YOUR ASSIGNMENT: Return all lines of the data in which the string "Some" occurs.

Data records
★ ★ ★ ★ ★
Definition response_headers (raw : chars) : res (header_table * chars) :=
  if negb ((1 <=? size_of raw) && (size_of raw <=? 32768)) then wire_error "bounded raw response bytes are required"
  else match find_sub (CRLF ++ CRLF) raw with
  | Some split =>
      if negb ((0 <? Z.of_nat split) && (Z.of_nat split <=? 8192))
      then wire_error "bounded complete raw response headers are required"
      else match split_sub CRLF (take split raw) with
      | first :: lines =>
          if (64 <? Z.of_nat (S (List.length lines))) || negb (fullmatch STATUS_LINE first)
          then wire_error "actual successful HTTP/1.1 status line is required"
          else let* headers := foldM read_header lines [] in Ok (headers, drop (split + 4) raw)
      | [] => wire_error "actual successful HTTP/1.1 status line is required"
      end
  | None => wire_error "bounded complete raw response headers are required"
  end.

(** ** Chunks *)

Definition CHUNK_SIZE : re := RRep (RCls is_hex) 1 (Some 6%nat).

Fixpoint decode_chunk (n : nat) (body rest : chars) : res chars :=
  match n with
  | O => wire_error "raw response exceeds the bounded chunk count"
  | S m =>
      let invalid := wire_error "bounded complete raw chunk size is required" in
      match find_sub CRLF rest with
      | None => invalid
      | Some stop =>
          let digits := take stop rest in
          let rest := drop (stop + 2) rest in
          if negb (fullmatch CHUNK_SIZE digits) then invalid
          else
            let size := int_of_digits 16 digits in
            if size =? 0 then
              if chars_eqb rest CRLF then Ok body
              else wire_error "actual terminal chunk must finish the response exactly"
            else if (32768 <? size) || (32768 <? size_of body + size)
                    || negb (chars_eqb (take 2 (drop (Z.to_nat size) rest)) CRLF)
            then wire_error "bounded complete raw chunk data is required"
            else decode_chunk m (body ++ take (Z.to_nat size) rest) (drop (Z.to_nat size + 2) rest)
      end
  end.

Definition decode_chunks (raw : chars) : res chars := decode_chunk 32 [] raw.

(** ** A response *)

Definition CONTENT_LENGTH : re := RRep (RCls is_digit) 1 (Some 5%nat).

Record wire_response := { wr_framing : string; wr_declared : option Z; wr_body : chars }.

Definition parse_http11_response (raw : chars) : res wire_response :=
  let* (headers, encoded) := response_headers raw in
  let length := header "content-length" headers in
  let transfer := header "transfer-encoding" headers in
  match length, transfer with
  | Some _, Some _ => wire_error "Content-Length and Transfer-Encoding cannot prove one unambiguous framing"
  | None, Some coding =>
      if negb (chars_eqb (map lower_byte coding) (S2L "chunked")) then wire_error "only actual chunked transfer coding is supported"
      else let* body := decode_chunks encoded in Ok {| wr_framing := "chunked"; wr_declared := None; wr_body := body |}
  | Some digits, None =>
      if negb (fullmatch CONTENT_LENGTH digits) then wire_error "actual Content-Length or chunked framing is required"
      else
        let declared := int_of_digits 10 digits in
        if negb (declared =? size_of encoded) then wire_error "actual body bytes must match the exact Content-Length"
        else Ok {| wr_framing := "content_length"; wr_declared := Some declared; wr_body := encoded |}
  | None, None => wire_error "actual Content-Length or chunked framing is required"
  end.

(** The fields of the parsed response, with the digest of its body. *)
Definition wire_fields (sha256 : chars -> string) (r : wire_response) : pydict :=
  mkdict [("observed_status", PInt 200); ("http_version", PInt 11); ("framing", PStr (wr_framing r));
          ("declared_length", match wr_declared r with Some z => PInt z | None => PNone end);
          ("bytes_received", PInt (size_of (wr_body r))); ("body_sha256", PStr (sha256 (wr_body r)))].

(** ** One framing of a response

    The chunk decoder accepts exactly the chunked coding of a bounded body and nothing
    behind it, and a response is accepted only under the one framing it declares. *)

(** ** Chunks *)

(** The chunked coding of a list of data. *)
Inductive chunked : list chars -> chars -> Prop :=
  | chunked_last zero :
      fullmatch CHUNK_SIZE zero = true -> int_of_digits 16 zero = 0 -> chunked [] (zero ++ CRLF ++ CRLF)
  | chunked_data digits data chunks rest :
      fullmatch CHUNK_SIZE digits = true -> int_of_digits 16 digits = size_of data -> data <> [] ->
      chunked chunks rest -> chunked (data :: chunks) (digits ++ CRLF ++ data ++ CRLF ++ rest).
(* ===== verification/NativeContract.v ===== *)
(** * Facts of native operations (nginx_native_operation_projection.py, nginx_native_operation_contract.py)

    The closed cases and routes of native operations and the shape of a native event
    (nginx_native_operation_bundle.py); the projection of a verified proof: its identity,
    the events a case is judged by and what is measured beside them; and the contract that
    maps every field a case expects to values of the proof, each with the place it was
    taken from: a line of a retained event log, an entry of the retained observation, a
    sealed receipt or captured bytes.  A proof is the dictionary the reader of a bundle
    returns; its retained bytes are a field of their own. *)

From S2P Require Export NativeRecord Http11.
From Stdlib Require Import QArith.
#[global] Open Scope Z_scope.

(** ** The closed cases *)

Definition RAW_CASES : list string :=
  ["invalid_content_length"; "conflicting_content_length"; "duplicate_transfer_encoding";
   "content_length_overflow"].
Definition INPUT_CASES : list string :=
  ["body_size_nonzero_with_null_data"; "header_count_nonzero_with_null_headers"].
Definition MIME_CASES : list string :=
  ["phase4_in_scope_content_type"; "phase4_content_type_with_charset"; "phase4_out_of_scope_content_type";
   "phase4_missing_content_type"].
Definition PHASE4_CASES : list string :=
  ["phase4_marker_split_across_chunks"; "phase4_end_of_stream_evaluation";
   "phase4_deny_after_commit_log_only_minimal"; "phase4_body_at_limit"; "phase4_body_over_limit";
   "phase4_body_process_partial"; "phase4_body_reject"; "full_lifecycle_event_metadata_bounded"].
Definition EVENT_CASES : list string :=
  ["event_metadata_truncation"; "event_json_limit"].
Definition SEQUENCE_CASES : list string :=
  ["single_request_cleanup"; "multiple_sequential_requests"; "keep_alive_requests_if_supported";
   "clean_shutdown"; "keepalive_allow_allow"; "keepalive_allow_deny_allow"; "early_mapping_failure_cleanup";
   "transaction_begin_failure_cleanup"; "phase4_strict_http1_client_abort"; "phase4_strict_host_survives";
   "phase4_strict_followup_request_succeeds"; "keepalive_after_strict_new_connection";
   "keepalive_safe_followup"; "response_short_write_resume"; "response_write_would_block_resume";
   "transport_keep_alive"; "transport_sequential_requests"; "finish_failure_propagation";
   "engine_timeout_before_commit"; "engine_timeout_after_commit"; "transport_http11_content_length";
   "transport_http11_chunked"].
Definition CASE_IDS : list string :=
  RAW_CASES ++ INPUT_CASES ++ MIME_CASES ++ PHASE4_CASES ++ EVENT_CASES ++ SEQUENCE_CASES.

Definition ROUTES : list (list string * (string * string)) :=
  [(RAW_CASES, ("native_h1_parser_rejection", "nginx_raw_h1"));
   (INPUT_CASES, ("common_mapper_input_fault", "nginx_common_input_faults"));
   (MIME_CASES, ("native_phase4_request", "nginx_mime_operations"));
   (PHASE4_CASES, ("native_phase4_request", "nginx_phase4_operations"));
   (EVENT_CASES, ("native_event_boundary_request", "nginx_event_boundary_operations"));
   (SEQUENCE_CASES, ("request_sequence", "nginx_lifecycle_sequence"))].

(** Operation and helper of a case. *)
Definition route (case_id : pyval) : res (string * string) :=
  match case_id with
  | PStr s => match find (fun r => str_in s (fst r)) ROUTES with
              | Some (_, r) => Ok r
              | None => refuse "unknown closed native operation case"
              end
  | _ => refuse "bounded native case identity required"
  end.

Definition run_id_char (c : ascii) : bool := is_alnum c || (ord c =? 95) || (ord c =? 45).
Definition RUN_ID : re := RRep (RCls run_id_char) 1 (Some 128%nat).
Definition is_run_id (v : pyval) : bool := match v with PStr s => fullmatch_str RUN_ID s | _ => false end.

(** [type(a) is type(b)] *)
Definition same_class (a b : pyval) : bool :=
  match a, b with
  | PNone, PNone | PBool _, PBool _ | PInt _, PInt _ | PFloat _ _, PFloat _ _ | PStr _, PStr _
  | PList _, PList _ | PDict _, PDict _ => true
  | _, _ => false
  end.
Definition exact_value (v : pyval) (expected : list (string * pyval)) : bool :=
  match v with
  | PDict d => forallb (fun e => same_class (dict_get (fst e) d) (snd e) && py_eq (dict_get (fst e) d) (snd e)) expected
  | _ => false
  end.
Definition exact (v : pyval) (expected : list (string * pyval)) (label : string) : res unit :=
  demand (exact_value v expected) (label +:+ " mismatch").

(** ** Native events *)

Definition EVENT_STRING_FIELDS : list string :=
  ["timestamp"; "level"; "message_id"; "message"; "event"; "connector"; "integration_mode"; "run_id";
   "transport_case_id"; "transaction_id"; "phase"; "status"; "action"; "requested_action"; "actual_action";
   "transport_result"; "http_reason_phrase"; "http_default_message"; "rule_id"; "reason"; "method"; "uri";
   "client_ip"; "content_type"; "body_limit_outcome"; "late_intervention_mode"; "requested_protocol";
   "downstream_protocol"; "upstream_protocol"; "negotiated_protocol"; "transport"; "alpn"; "stream_id";
   "connection_id"; "quic_version"; "stream_reset_code"; "reset_by"; "reset_code"; "timeout_stage";
   "write_result"; "cleanup_reason"].
Definition EVENT_BOOLEAN_FIELDS : list string :=
  ["late_intervention"; "response_started"; "response_committed"; "headers_sent"; "body_started";
   "body_truncated"; "connection_aborted"; "client_disconnected"; "upstream_disconnected"; "cancelled";
   "eos_seen"; "redacted"; "truncated"; "connection_reused"; "quic_connection_id_present"; "fallback_used";
   "stream_reset"].
Definition EVENT_COUNTER_FIELDS : list string :=
  ["body_bytes_seen"; "body_bytes_inspected"; "sequence"; "previous_event_hash"; "event_hash"].
Definition EVENT_HTTP_FIELDS : list string :=
  ["http_status"; "original_http_status"; "visible_http_status"].
Definition EVENT_PHASES : list string :=
  ["connection"; "uri"; "request_headers"; "request_body"; "response_headers"; "response_body"; "logging"].

(** [len(s.encode("utf-8"))] *)
Definition encoded_size (s : string) : Z := fold_right (fun c n => (if ord c <? 128 then 1 else 2) + n) 0 (S2L s).

Definition native_event_field (field : string) (value : pyval) : res unit :=
  if str_in field EVENT_STRING_FIELDS then
    demand (match value with PStr s => negb (char_in s (chr 0)) && (encoded_size s <=? 255) | _ => false end)
      ("bounded actual source string required: " +:+ field)
  else if str_in field EVENT_BOOLEAN_FIELDS then
    demand (is_bool value) ("actual source boolean required: " +:+ field)
  else
    let limit := if str_in field EVENT_HTTP_FIELDS then 999 else 2 ^ 64 - 1 in
    demand (match value with PInt z => (0 <=? z) && (z <=? limit) | _ => false end)
      ("bounded actual source integer required: " +:+ field).

Definition native_event_shape (event : pydict) : res unit :=
  let fields := EVENT_STRING_FIELDS ++ EVENT_BOOLEAN_FIELDS ++ EVENT_COUNTER_FIELDS ++ EVENT_HTTP_FIELDS in
  demand (keys_within event fields) "unknown native source event field" ;;;
  demand (forallb (fun k => dict_has k event)
            ["event"; "message_id"; "connector"; "integration_mode"; "transaction_id"; "phase"; "status"; "rule_id"])
    "actual native event identity/phase/status fields required" ;;;
  forM (fun kv => match fst kv with
                  | PStr field => native_event_field field (snd kv)
                  | _ => Err (TypeError "can only concatenate str")
                  end) event ;;;
  demand (in_strs (dict_get "phase" event) EVENT_PHASES) "actual source phase name required" ;;;
  demand (in_strs (dict_get "status" event) ["ok"; "blocked"; "error"; "unsupported"]) "actual source status name required".

(** [bytes.splitlines] *)
Fixpoint bytes_lines (acc l : chars) : list chars :=
  match l with
  | [] => match acc with [] => [] | _ => [rev acc] end
  | c :: r =>
      if ord c =? 10 then rev acc :: bytes_lines [] r
      else if ord c =? 13 then
        rev acc :: match r with
                   | d :: r' => if ord d =? 10 then bytes_lines [] r' else bytes_lines [] r
                   | [] => []
                   end
      else bytes_lines (c :: acc) r
  end.
Definition bytes_splitlines (raw : chars) : list chars := bytes_lines [] raw.
Definition nonblank_line (line : chars) : bool := negb (forallb is_byte_space line).

Definition FORBIDDEN_NAMES : list string :=
  ["payload"; "password"; "secret"; "authorization"; "cookie"; "request_body"; "response_body"; "raw_query"].
Definition forbidden_name (key : string) : bool :=
  existsb (fun w => contains w (py_lower key)) FORBIDDEN_NAMES || str_in key ["data"; "metadata"; "query"; "query_string"].

(** The retained bytes of an invocation. *)
Definition artifacts := list (string * chars).

(** [json.dumps(v, allow_nan=False)]: the items of a dictionary in their order. *)
Fixpoint json_text (v : pyval) : string :=
  match v with
  | PNone => "null"
  | PBool true => "true"
  | PBool false => "false"
  | PInt z => dec z
  | PFloat _ r => r
  | PStr s => json_str s
  | PList l => "[" +:+ String.concat ", " (map json_text l) +:+ "]"
  | PDict d => "{" +:+ String.concat ", " (map (fun kv => json_str (py_str (fst kv)) +:+ ": " +:+ json_text (snd kv)) d) +:+ "}"
  end.

(** The proof of a retained bundle: its entries, and the retained bytes of each invocation. *)
Record strict_proof := { sp_fields : pydict; sp_raw : list (string * artifacts) }.
Definition sp_get (key : string) (p : strict_proof) : pyval := dict_get key (sp_fields p).
Definition sp_item (key : string) (p : strict_proof) : res pyval := dict_item key (sp_fields p).

(** [except (TypeError, KeyError, AttributeError, ...)]: a proof or case of another shape
    is refused. *)
Definition shape_exception (e : exn) : bool :=
  match e with TypeError _ | KeyError _ | AttributeError _ => true | _ => false end.
Lemma mapped_field_grounded field case_id m : mapped_field digest json_object p events field case_id selected = Ok m -> grounded m.
Proof.
  unfold mapped_field. cbv zeta. destruct (mapping _) as [observation|]; [|done].
  destruct (str_in field ["run_id"; _]); [apply receipt_field_grounded|].
  destruct (str_in field ["connection_id"; _]); [apply connection_grounded|].
  destruct (String.eqb field "transport_protocol"); [apply transport_protocol_grounded|].
  destruct (String.eqb field "transfer_encoding"); [apply transfer_encoding_grounded|].
  destruct (String.eqb field "cleanup_reason"); [apply native_values_grounded|].
  destruct (String.eqb field "timeout_stage"); [apply timeout_stage_grounded|].
  destruct (String.eqb field "write_result"); [apply write_result_grounded|].
  destruct (String.eqb field "content_type_scope"); [apply content_type_grounded|].
  destruct (str_in field ["end_of_stream_evaluation"; _; _]); [apply stream_grounded|].
  destruct (String.eqb field "body_limit_outcome"); [apply body_limit_grounded|].
  destruct (String.eqb field "truncated" && _); [apply native_values_grounded|].
  destruct (str_in field ["eos_seen"; _] && _).
  { destruct (completed_requests _ _) as [rows|] eqn:Er; [|done]. destruct (request_origins _ _ _ _) as [origins|] eqn:Eo; [|done].
    intros H. apply Ok_inj in H as <-. eapply requests_grounded; [done|done|]. intros Hn. destruct (String.eqb field _); [done|].
    intros E. by apply map_eq_nil in E. }
  destruct (String.eqb field "eos_seen" && _).
  { destruct (completed_requests _ _) as [rows|] eqn:Er; [|done]. destruct (request_origins _ _ _ _) as [origins|] eqn:Eo; [|done].
    intros H. apply Ok_inj in H as <-. by eapply requests_grounded. }
  destruct (String.eqb field "transport_result" && _ && _).
  { destruct (item_path _ _) as [r|]; [|done]. destruct (mapping r) as [receipt|]; [|done]. intros H. apply demand_then in H as [_ H].
    destruct (receipt_origin p _ _) as [o|] eqn:Eo; [|done]. apply Ok_inj in H as <-. by eapply single_grounded, receipt_origin_proved. }
  destruct (String.eqb field "transport_result" && _).
  { destruct (completed_requests _ _) as [rows|]; [|done]. destruct (observation_origin _ _ _ _) as [o|] eqn:Eo; [|done].
    intros H. apply Ok_inj in H as <-. by eapply single_grounded, observation_origin_proved. }
  intros H. apply demand_then in H as [_ H]. by eapply native_values_grounded.
Qed.
End Events.

(** ** The events of a proof *)

Lemma selected_incl case_id events transactions l : selected_events case_id events transactions = Ok l -> incl l events.
Proof.
  assert (F : forall names l, filterM (event_named names) events = Ok l -> incl l events)
    by (intros names m Hm x Hx; by apply (filterM_In _ _ _ _ Hm) in Hx as [? _]).
  unfold selected_events. destruct (str_in case_id RAW_CASES).
  { intros H. apply demand_then in H as [_ H]. apply Ok_inj in H as <-. by intros x []. }
  destruct (entry case_id _TECHNICAL) as [[[name message] phase]|].
  - destruct (filterM _ _) as [chosen|] eqn:Es; [|done]. destruct chosen as [|first [|]]; try done.
    intros H. apply demand_then in H as [_ H]. destruct (starts_with _ _).
    + destruct (filterM (event_named ["engine_call_budget_exceeded"]) _) as [timing|] eqn:Et; [|done].
      destruct timing as [|budget [|]]; try done. destruct (dict_item _ first) as [t|]; [|done]. apply demand_then in H as [_ H].
      apply Ok_inj in H as <-. apply F in Es, Et. intros x [<-|[<-|[]]]; [apply Es|apply Et]; by left.
    + apply Ok_inj in H as <-. by apply (F _ _ Es).
  - destruct (str_in case_id EVENT_CASES).
    { destruct (filterM _ _) as [chosen|] eqn:Es; [|done]. intros H. apply demand_then in H as [_ H].
      destruct (forM _ chosen) as [[]|]; [|done]. apply Ok_inj in H as <-. by apply (F _ _ Es). }
    destruct (str_in case_id _).
    { destruct (filterM _ _) as [chosen|] eqn:Es; [|done]. intros H. apply demand_then in H as [_ H].
      destruct (forM _ chosen) as [[]|]; [|done]. apply Ok_inj in H as <-. by apply (F _ _ Es). }
    destruct (mapM _ events) as [ls|] eqn:Em; [|done]. intros H. apply Ok_inj in H as <-.
    intros x Hx. apply in_concat in Hx as (m & Hm & Hx). destruct (mapM_member _ _ _ _ Em Hm) as (e & He & Hv).
    destruct (event_named _ e) as [c|]; [|done]. apply Ok_inj in Hv as <-. destruct c; [done|]. by destruct Hx as [<-|[]].
Qed.

(** The transactions the events of a case may belong to: before a transaction is mapped the
    identifier is empty. *)
Definition admitted (case_id : string) (transactions : list string) : list string :=
  if String.eqb case_id "early_mapping_failure_cleanup" then [""] else transactions.
Definition belongs (event : pydict) (t : string) : Prop := dict_get "transaction_id" event = PStr t.
Definition cleans (event : pydict) (t : string) : Prop := belongs event t /\ dict_get "event" event = PStr "transaction_cleanup".
Definition denies (event : pydict) : Prop :=
  dict_get "status" event = PStr "blocked" /\ dict_get "phase" event = PStr "request_headers".

(** Every event belongs to an admitted transaction and none follows the cleanup of its
    own; a denial of request headers is the decision of rule 1100001 before anything was
    sent. *)
Record orderly (case_id : string) (transactions : list string) (events : list pydict) : Prop := {
  od_belongs : forall event, In event events -> exists t, belongs event t /\ In t (admitted case_id transactions);
  od_final : forall before event after t, events = before ++ event :: after -> belongs event t ->
    forall earlier, In earlier before -> ~ cleans earlier t;
  od_denied : forall event, In event events -> denies event ->
    dict_get "event" event = PStr "engine_decision" /\ dict_get "rule_id" event = PStr "1100001" /\
    dict_get "action" event = PStr "deny" /\ dict_get "http_status" event = PInt 403 /\
    dict_get "visible_http_status" event = PInt 0 }.

Lemma item_get k d v : dict_item k d = Ok v -> dict_get k d = v.
Proof. rewrite dict_item_Ok. unfold dict_get, dict_get_or. by intros ->. Qed.

Lemma exact_str k s l d : exact_value (PDict d) l = true -> In (k, PStr s) l -> dict_get k d = PStr s.
Proof.
  cbn [exact_value]. rewrite forallb_forall. intros H Hin. specialize (H _ Hin). cbn in H. apply andb_true_iff in H as [Hc He].
  destruct (dict_get k d); try done. apply String.eqb_eq in He. by subst.
Qed.
Lemma exact_int k z l d : exact_value (PDict d) l = true -> In (k, PInt z) l -> dict_get k d = PInt z.
Proof.
  cbn [exact_value]. rewrite forallb_forall. intros H Hin. specialize (H _ Hin). cbn [fst snd] in H. apply andb_true_iff in H as [Hc He].
  destruct (dict_get k d) as [| |y| | | |]; try done. cbn in He. apply Qeq_bool_iff in He. unfold Qeq in He. cbn in He. f_equal. lia.
Qed.

Lemma judged_event_step case_id transactions cleaned event cleaned' :
  judged_event case_id transactions cleaned event = Ok cleaned' ->
  exists t, belongs event t /\ In t (admitted case_id transactions) /\ ~ In t cleaned /\
    incl cleaned cleaned' /\ (cleans event t -> In t cleaned') /\
    (denies event -> dict_get "event" event = PStr "engine_decision" /\ dict_get "rule_id" event = PStr "1100001" /\
       dict_get "action" event = PStr "deny" /\ dict_get "http_status" event = PInt 403 /\
       dict_get "visible_http_status" event = PInt 0).
Proof.
  unfold judged_event. cbv zeta. destruct (in_str_set _ _) as [known|]; [|done]. intros H. apply demand_then in H as [_ H].
  destruct (dict_item "transaction_id" event) as [tv|] eqn:Et; [|done]. apply item_get in Et.
  destruct (in_str_set tv _) as [verified|] eqn:Ev; [|done]. apply demand_then in H as [Hv H]. subst verified.
  unfold in_str_set in Ev. destruct (hashable tv); [|done]. apply Ok_inj in Ev. apply in_strs_true in Ev as (t & -> & Ht).
  apply demand_then in H as [Hn H]. apply negb_true_iff, str_in_false in Hn.
  destruct (dict_item "event" event) as [name|] eqn:En; [|done]. apply item_get in En.
  destruct (if eq_str name _ then _ else _) as [[]|] in H; [|done].
  destruct (if eq_str (dict_get "status" event) _ && _ then _ else _) as [[]|] eqn:Ed in H; [|done].
  apply demand_then in H as [_ H]. apply Ok_inj in H as <-. exists t. split; [done|]. split; [done|]. split; [done|].
  split; [destruct (eq_str name _); [intros x Hx; by right|apply incl_refl]|]. split.
  - intros [_ Hc]. rewrite En in Hc. rewrite Hc. cbn. by left.
  - intros [Hs Hp]. rewrite Hs, Hp in Ed. cbn [eq_str String.eqb Ascii.eqb Bool.eqb andb] in Ed.
    unfold exact, demand, guard in Ed. destruct (exact_value _ _) eqn:Ex; [|done].
    repeat split; (eapply exact_str || eapply exact_int); (exact Ex || (cbn; tauto)).
Qed.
★ ★ ★ ★ ★
ANSWER FOR THE TASK:
  | Some split =>
Definition CHUNK_SIZE : re := RRep (RCls is_hex) 1 (Some 6%nat).
      | Some stop =>
Definition CONTENT_LENGTH : re := RRep (RCls is_digit) 1 (Some 5%nat).
  | Some _, Some _ => wire_error "Content-Length and Transfer-Encoding cannot prove one unambiguous framing"
  | None, Some coding =>
  | Some digits, None =>
        else Ok {| wr_framing := "content_length"; wr_declared := Some declared; wr_body := encoded |}
          ("declared_length", match wr_declared r with Some z => PInt z | None => PNone end);
              | Some (_, r) => Ok r
Definition RUN_ID : re := RRep (RCls run_id_char) 1 (Some 128%nat).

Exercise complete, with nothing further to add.